Extracted data
************

Definition remaining_capacity (s : ByteStream) : Z := u64 (_capacity s - _cur_size s).
Definition buffer_size (s : ByteStream) : Z := _cur_size s.
Definition buffer_empty (s : ByteStream) : bool := _cur_size s =? 0.
Definition input_ended (s : ByteStream) : bool := _input_ended s.
Definition error (s : ByteStream) : bool := _error s.
Definition eof (s : ByteStream) : bool := _input_ended s && buffer_empty s.
Definition bytes_written (s : ByteStream) : Z := _write_count s.
Definition bytes_read (s : ByteStream) : Z := _read_count s.
Definition end_input (s : ByteStream) : ByteStream := s <| _input_ended := true |>.
Definition set_error (s : ByteStream) : ByteStream := s <| _error := true |>.

(** [i + 1 == _capacity ? 0 : i + 1] *)
Definition next_index (capacity i : Z) : Z :=
  if u64 (i + 1) =? capacity then 0 else u64 (i + 1).

(** The loop of [write], over the [write_length] bytes it copies. *)
Fixpoint write_loop (chunk : bytes) (s : ByteStream) : ByteStream :=
  match chunk with
  | [] => s
  | b :: chunk' =>
      write_loop chunk'
        (s <| buf := <[Z.to_nat (_front s) := b]> (buf s) |>
           <| _front := next_index (_capacity s) (_front s) |>)
  end.

Definition write (data : bytes) (s : ByteStream) : ByteStream * Z :=
  if _input_ended s then (s, 0)
  else
    let remain_capacity := remaining_capacity s in
    let write_length := Z.min remain_capacity (zlen data) in
    let s := write_loop (take (Z.to_nat write_length) data) s in
    (s <| _cur_size ::= fun n => u64 (n + write_length) |>
       <| _write_count ::= fun n => u64 (n + write_length) |>, write_length).

(** The loop of [peek_output]; [ret[i] = buf[start]] reads inside [buf]. *)
Fixpoint peek_loop (n : nat) (s : ByteStream) (start : Z) : bytes :=
  match n with
  | O => []
  | S n => default x20 (buf s !! Z.to_nat start) ::
             peek_loop n s (next_index (_capacity s) start)
  end.

Definition peek_output (len : Z) (s : ByteStream) : bytes :=
  let peek_length := Z.min (_cur_size s) len in
  peek_loop (Z.to_nat peek_length) s (_rear s).

(** The division is undefined in the source when [_capacity] is zero; the
    theorems below are about streams of positive capacity. *)
Definition pop_output (len : Z) (s : ByteStream) : ByteStream :=
  let pop_length := Z.min (_cur_size s) len in
  s <| _rear := u64 (_rear s + pop_length) mod _capacity s |>
    <| _cur_size ::= fun n => u64 (n - pop_length) |>
    <| _read_count ::= fun n => u64 (n + pop_length) |>.

Definition read (len : Z) (s : ByteStream) : ByteStream * bytes :=
  let ret := peek_output len s in
  (pop_output len s, ret).

End ByteStream.

(** ** Specification *)
Module Pipe.

(** [written] is everything the writer put in, [popped] how many of these the
    reader took out. *)
Record Pipe := mkPipe {
  capacity : Z;
  written : bytes;
  popped : Z;
  ended : bool;
  failed : bool
}.
#[global] Instance eta_Pipe : Eta Pipe := fun p =>
  mkPipe (capacity p) (written p) (popped p) (ended p) (failed p).

Definition make (c : Z) : Pipe := mkPipe c [] 0 false false.
Definition pending (p : Pipe) : bytes := drop (Z.to_nat (popped p)) (written p).
Definition room (p : Pipe) : Z := capacity p - zlen (pending p).
Definition accepted (data : bytes) (p : Pipe) : bytes :=
  if ended p then [] else take (Z.to_nat (room p)) data.
Definition write (data : bytes) (p : Pipe) : Pipe * Z :=
  (p <| written ::= fun w => w ++ accepted data p |>, zlen (accepted data p)).
Definition peek (n : Z) (p : Pipe) : bytes := take (Z.to_nat n) (pending p).
Definition pop (n : Z) (p : Pipe) : Pipe :=
  p <| popped ::= fun k => k + zlen (peek n p) |>.
Definition read (n : Z) (p : Pipe) : Pipe * bytes := (pop n p, peek n p).
Definition end_input (p : Pipe) : Pipe := p <| ended := true |>.
Definition set_error (p : Pipe) : Pipe := p <| failed := true |>.

(** A [std::string] holds fewer than 2^63 bytes. *)
Record wf (p : Pipe) : Prop := mk_wf {
  wf_capacity : 0 < capacity p < 2 ^ 63;
  wf_popped : 0 <= popped p <= zlen (written p);
  wf_room : zlen (written p) - popped p <= capacity p
}.

Lemma zlen_pending p : wf p -> zlen (pending p) = zlen (written p) - popped p.
Proof. intros []. unfold pending. autorewrite with zlen. lia. Qed.

Lemma room_range p : wf p -> 0 <= room p <= capacity p.
Proof.
  intros H. pose proof (zlen_pending p H). destruct H. unfold room. lia.
Qed.

Lemma zlen_accepted data p :
  wf p -> zlen (accepted data p) = if ended p then 0 else Z.min (room p) (zlen data).
Proof.
  intros H. pose proof (room_range p H). unfold accepted.
  destruct (ended p); autorewrite with zlen; lia.
Qed.

End Pipe.

(** ** Refinement *)
Module StreamRefinement.
Import ByteStream.

(** The ring buffer [b] of size [cap] holds [cs] from index [rear] on. *)
Definition ring (b : bytes) (cap rear : Z) (cs : bytes) : Prop :=
  forall i : nat, (i < length cs)%nat ->
    b !! Z.to_nat ((rear + Z.of_nat i) mod cap) = cs !! i.

Record refines (s : ByteStream) (p : Pipe.Pipe) : Prop := mk_refines {
  ref_wf : Pipe.wf p;
  ref_capacity : _capacity s = Pipe.capacity p;
  ref_buf : zlen (buf s) = Pipe.capacity p;
  ref_rear : 0 <= _rear s < Pipe.capacity p;
  ref_size : _cur_size s = zlen (Pipe.pending p);
  ref_front : _front s = (_rear s + zlen (Pipe.pending p)) mod Pipe.capacity p;
  ref_ring : ring (buf s) (Pipe.capacity p) (_rear s) (Pipe.pending p);
  ref_read : _read_count s = u64 (Pipe.popped p);
  ref_written : _write_count s = u64 (zlen (Pipe.written p));
  ref_ended : _input_ended s = Pipe.ended p;
  ref_failed : _error s = Pipe.failed p
}.

Lemma next_index_spec cap i :
  0 <= i < cap -> cap < 2 ^ 63 -> next_index cap i = (i + 1) mod cap.
Proof.
  intros Hi Hc. unfold next_index. wsimpl. case_match; symmetry.
  - replace (i + 1) with cap by lia. apply Z_mod_same_full.
  - apply Z.mod_small. lia.
Qed.

Lemma next_index_step cap r k :
  0 < cap < 2 ^ 63 -> next_index cap ((r + k) mod cap) = (r + (k + 1)) mod cap.
Proof.
  intros Hc. rewrite next_index_spec by (try apply Z.mod_pos_bound; lia).
  rewrite Zplus_mod_idemp_l. f_equal; lia.
Qed.

Lemma ring_index_inj cap r i j :
  0 <= i < cap -> 0 <= j < cap -> (r + i) mod cap = (r + j) mod cap -> i = j.
Proof.
  intros Hi Hj E.
  assert ((i - j) mod cap = 0) as D.
  { replace (i - j) with ((r + i) - (r + j)) by lia.
    rewrite Zminus_mod, E, Z.sub_diag. apply Zmod_0_l. }
  apply Z.mod_divide in D; [|lia]. destruct D as [q Hq].
  assert (q = 0) by nia. nia.
Qed.

(** Storing one byte just behind the contents extends them. *)
Lemma ring_snoc b cap rear cs x :
  0 < cap -> 0 <= rear -> zlen b = cap -> zlen cs < cap -> ring b cap rear cs ->
  ring (<[Z.to_nat ((rear + zlen cs) mod cap) := x]> b) cap rear (cs ++ [x]).
Proof.
  intros Hc Hr Hb Hl H i Hi. rewrite length_app in Hi; simpl in Hi.
  pose proof (Z.mod_pos_bound (rear + zlen cs) cap Hc).
  pose proof (Z.mod_pos_bound (rear + Z.of_nat i) cap Hc).
  destruct (decide (i = length cs)) as [->|Hne].
  - rewrite list_lookup_middle by done.
    apply list_lookup_insert_eq. unfold zlen in *. lia.
  - rewrite lookup_app_l by lia. rewrite list_lookup_insert_ne; [apply H; lia|].
    intros E%Z2Nat.inj; [|lia..].
    apply ring_index_inj in E; unfold zlen in *; lia.
Qed.

Lemma write_loop_spec chunk s cap cs :
  0 < cap < 2 ^ 63 -> _capacity s = cap -> zlen (buf s) = cap -> 0 <= _rear s ->
  _front s = (_rear s + zlen cs) mod cap -> ring (buf s) cap (_rear s) cs ->
  zlen cs + zlen chunk <= cap ->
  exists b, write_loop chunk s =
      s <| buf := b |> <| _front := (_rear s + zlen (cs ++ chunk)) mod cap |> /\
    zlen b = cap /\ ring b cap (_rear s) (cs ++ chunk).
Proof.
  revert s cs. induction chunk as [|x chunk IH]; intros s cs Hc Ecap Eb Hr Ef Hring Hl.
  - rewrite app_nil_r. exists (buf s). split_and!; try done.
    destruct s; simpl in *. by rewrite <- Ef.
  - rewrite zlen_cons in Hl. pose proof (zlen_nonneg chunk).
    destruct (IH (s <| buf := <[Z.to_nat (_front s) := x]> (buf s) |>
                    <| _front := next_index (_capacity s) (_front s) |>) (cs ++ [x]))
      as (b & E & Hb & HR); simpl; autorewrite with zlen; try done; try lia.
    + rewrite Ecap, Ef, next_index_step by lia. f_equal; lia.
    + rewrite Ef. apply ring_snoc; try done; lia.
    + exists b. simpl in *. rewrite E, (cons_middle x cs chunk), app_assoc.
      split_and!; try done. do 2 f_equal. autorewrite with zlen. lia.
Qed.

Lemma peek_loop_spec n s cap cs k :
  0 < cap < 2 ^ 63 -> _capacity s = cap -> ring (buf s) cap (_rear s) cs ->
  (k + n <= length cs)%nat ->
  peek_loop n s ((_rear s + Z.of_nat k) mod cap) = take n (drop k cs).
Proof.
  revert k. induction n as [|n IH]; intros k Hc Ecap Hring Hk; [done|]. simpl.
  destruct (lookup_lt_is_Some_2 cs k) as [x Hx]; [lia|].
  rewrite (drop_S _ x) by done. simpl. f_equal.
  - rewrite Hring by lia. by rewrite Hx.
  - rewrite Ecap, next_index_step by lia.
    replace (Z.of_nat k + 1) with (Z.of_nat (S k)) by lia. apply IH; try done; lia.
Qed.

(** *** Simulation of the operations *)
Section Operations.
Context (s : ByteStream) (p : Pipe.Pipe) (R : refines s p).

Lemma buffer_size_ok : buffer_size s = zlen (Pipe.pending p).
Proof. by destruct R. Qed.

Lemma capacity_nonneg b : 0 <= ByteStream.remaining_capacity b.
Proof. unfold ByteStream.remaining_capacity. apply u64_range. Qed.

Lemma remaining_capacity_ok : remaining_capacity s = Pipe.room p.
Proof.
  destruct R as [W ? ? ? E]. pose proof (Pipe.room_range p W). destruct W.
  unfold remaining_capacity, Pipe.room in *. wsolve.
Qed.

Lemma eof_ok : eof s = Pipe.ended p && (zlen (Pipe.pending p) =? 0).
Proof. destruct R. unfold eof, buffer_empty. congruence. Qed.

Lemma take_accepted data :
  _input_ended s = false ->
  take (Z.to_nat (Z.min (remaining_capacity s) (zlen data))) data = Pipe.accepted data p.
Proof.
  intros E. rewrite remaining_capacity_ok. destruct R as [W]. unfold Pipe.accepted.
  pose proof (Pipe.room_range p W). replace (Pipe.ended p) with false by congruence.
  unfold zlen. destruct (Z.min_spec (Pipe.room p) (Z.of_nat (length data))) as [[? ->]|[? ->]]; [done|].
  rewrite Nat2Z.id. rewrite !take_ge by lia. done.
Qed.

Lemma pending_write data :
  Pipe.pending (Pipe.write data p).1 = Pipe.pending p ++ Pipe.accepted data p.
Proof.
  destruct R as [[? ? ?]]. unfold Pipe.pending; simpl.
  rewrite drop_app_le; [done|]. unfold zlen in *. lia.
Qed.

Lemma pipe_write_wf data : Pipe.wf (Pipe.write data p).1.
Proof.
  destruct R as [W]. pose proof (Pipe.zlen_accepted data p W) as E.
  pose proof (Pipe.room_range p W). pose proof (Pipe.zlen_pending p W).
  pose proof (zlen_nonneg data).
  destruct W. split; simpl; rewrite ?zlen_app; [lia|..];
    unfold Pipe.room in *; destruct (Pipe.ended p); lia.
Qed.

Lemma write_ok data :
  refines (write data s).1 (Pipe.write data p).1 /\
  (write data s).2 = (Pipe.write data p).2.
Proof.
  pose proof (pipe_write_wf data) as W'. pose proof (pending_write data) as EP.
  unfold write. destruct (_input_ended s) eqn:Ended.
  - simpl. assert (Pipe.accepted data p = []) as E.
    { unfold Pipe.accepted. destruct R. by replace (Pipe.ended p) with true by congruence. }
    rewrite E. split; [|done]. destruct p; simpl in *. by rewrite app_nil_r in *.
  - rewrite take_accepted by done. pose proof take_accepted data Ended as T.
    pose proof remaining_capacity_ok as ER. pose proof (zlen_nonneg data).
    destruct R as [W]. pose proof (Pipe.room_range p W). pose proof W as [].
    pose proof (Pipe.zlen_accepted data p W) as EA.
    replace (Pipe.ended p) with false in EA by congruence.
    destruct (write_loop_spec (Pipe.accepted data p) s (Pipe.capacity p) (Pipe.pending p))
      as (b & E & Hb & HR); try done; try lia.
    { rewrite EA. unfold Pipe.room. lia. }
    simpl in E, EP, W' |- *. rewrite E, ER, <- EA. simpl.
    split; [split|]; rewrite ?EP; simpl; try done.
    + rewrite zlen_app. rewrite ref_size0. unfold Pipe.room in *. wsolve.
    + rewrite ref_written0, zlen_app. zmod.
Qed.

Lemma peek_output_ok len : 0 <= len -> peek_output len s = Pipe.peek len p.
Proof.
  intros Hl. destruct R as [[Hc ? ?] Ec ? ? Es ? Hr]. unfold peek_output, Pipe.peek.
  pose proof (peek_loop_spec (Z.to_nat (Z.min (_cur_size s) len)) s _ _ 0 Hc Ec Hr) as E.
  rewrite Z.add_0_r, Z.mod_small, drop_0 in E by lia. rewrite E by (unfold zlen in *; lia).
  rewrite Es. unfold zlen.
  destruct (Z.min_spec (Z.of_nat (length (Pipe.pending p))) len) as [[? ->]|[? ->]]; [|done].
  rewrite Nat2Z.id, !take_ge by lia. done.
Qed.

Lemma pending_pop len : 0 <= len ->
  Pipe.pending (Pipe.pop len p) = drop (Z.to_nat len) (Pipe.pending p).
Proof.
  intros Hl. destruct R as [[? Hp ?]]. unfold Pipe.pop, Pipe.peek, Pipe.pending; simpl.
  rewrite Z2Nat.inj_add, <- drop_drop by (try apply zlen_nonneg; lia).
  set (q := drop _ (Pipe.written p)). unfold zlen. rewrite Nat2Z.id, length_take.
  destruct (Nat.min_spec (Z.to_nat len) (length q)) as [[? ->]|[? ->]]; [done|].
  rewrite !drop_ge by lia. done.
Qed.

Lemma zlen_peek len : 0 <= len ->
  zlen (Pipe.peek len p) = Z.min (zlen (Pipe.pending p)) len.
Proof. intros. unfold Pipe.peek. autorewrite with zlen. lia. Qed.

Lemma ring_drop b cap rear cs k :
  0 < cap -> (k <= length cs)%nat -> ring b cap rear cs ->
  ring b cap ((rear + Z.of_nat k) mod cap) (drop k cs).
Proof.
  intros Hc Hk H i Hi. rewrite length_drop in Hi.
  rewrite lookup_drop, Zplus_mod_idemp_l, <- Z.add_assoc, <- Nat2Z.inj_add.
  apply H. lia.
Qed.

************

Task instructions
In the data above, find each line where the string "else" appears, then copy it.

Answer to the exercise
  if u64 (i + 1) =? capacity then 0 else u64 (i + 1).
  else
  if ended p then [] else take (Z.to_nat (room p)) data.
  wf p -> zlen (accepted data p) = if ended p then 0 else Z.min (room p) (zlen data).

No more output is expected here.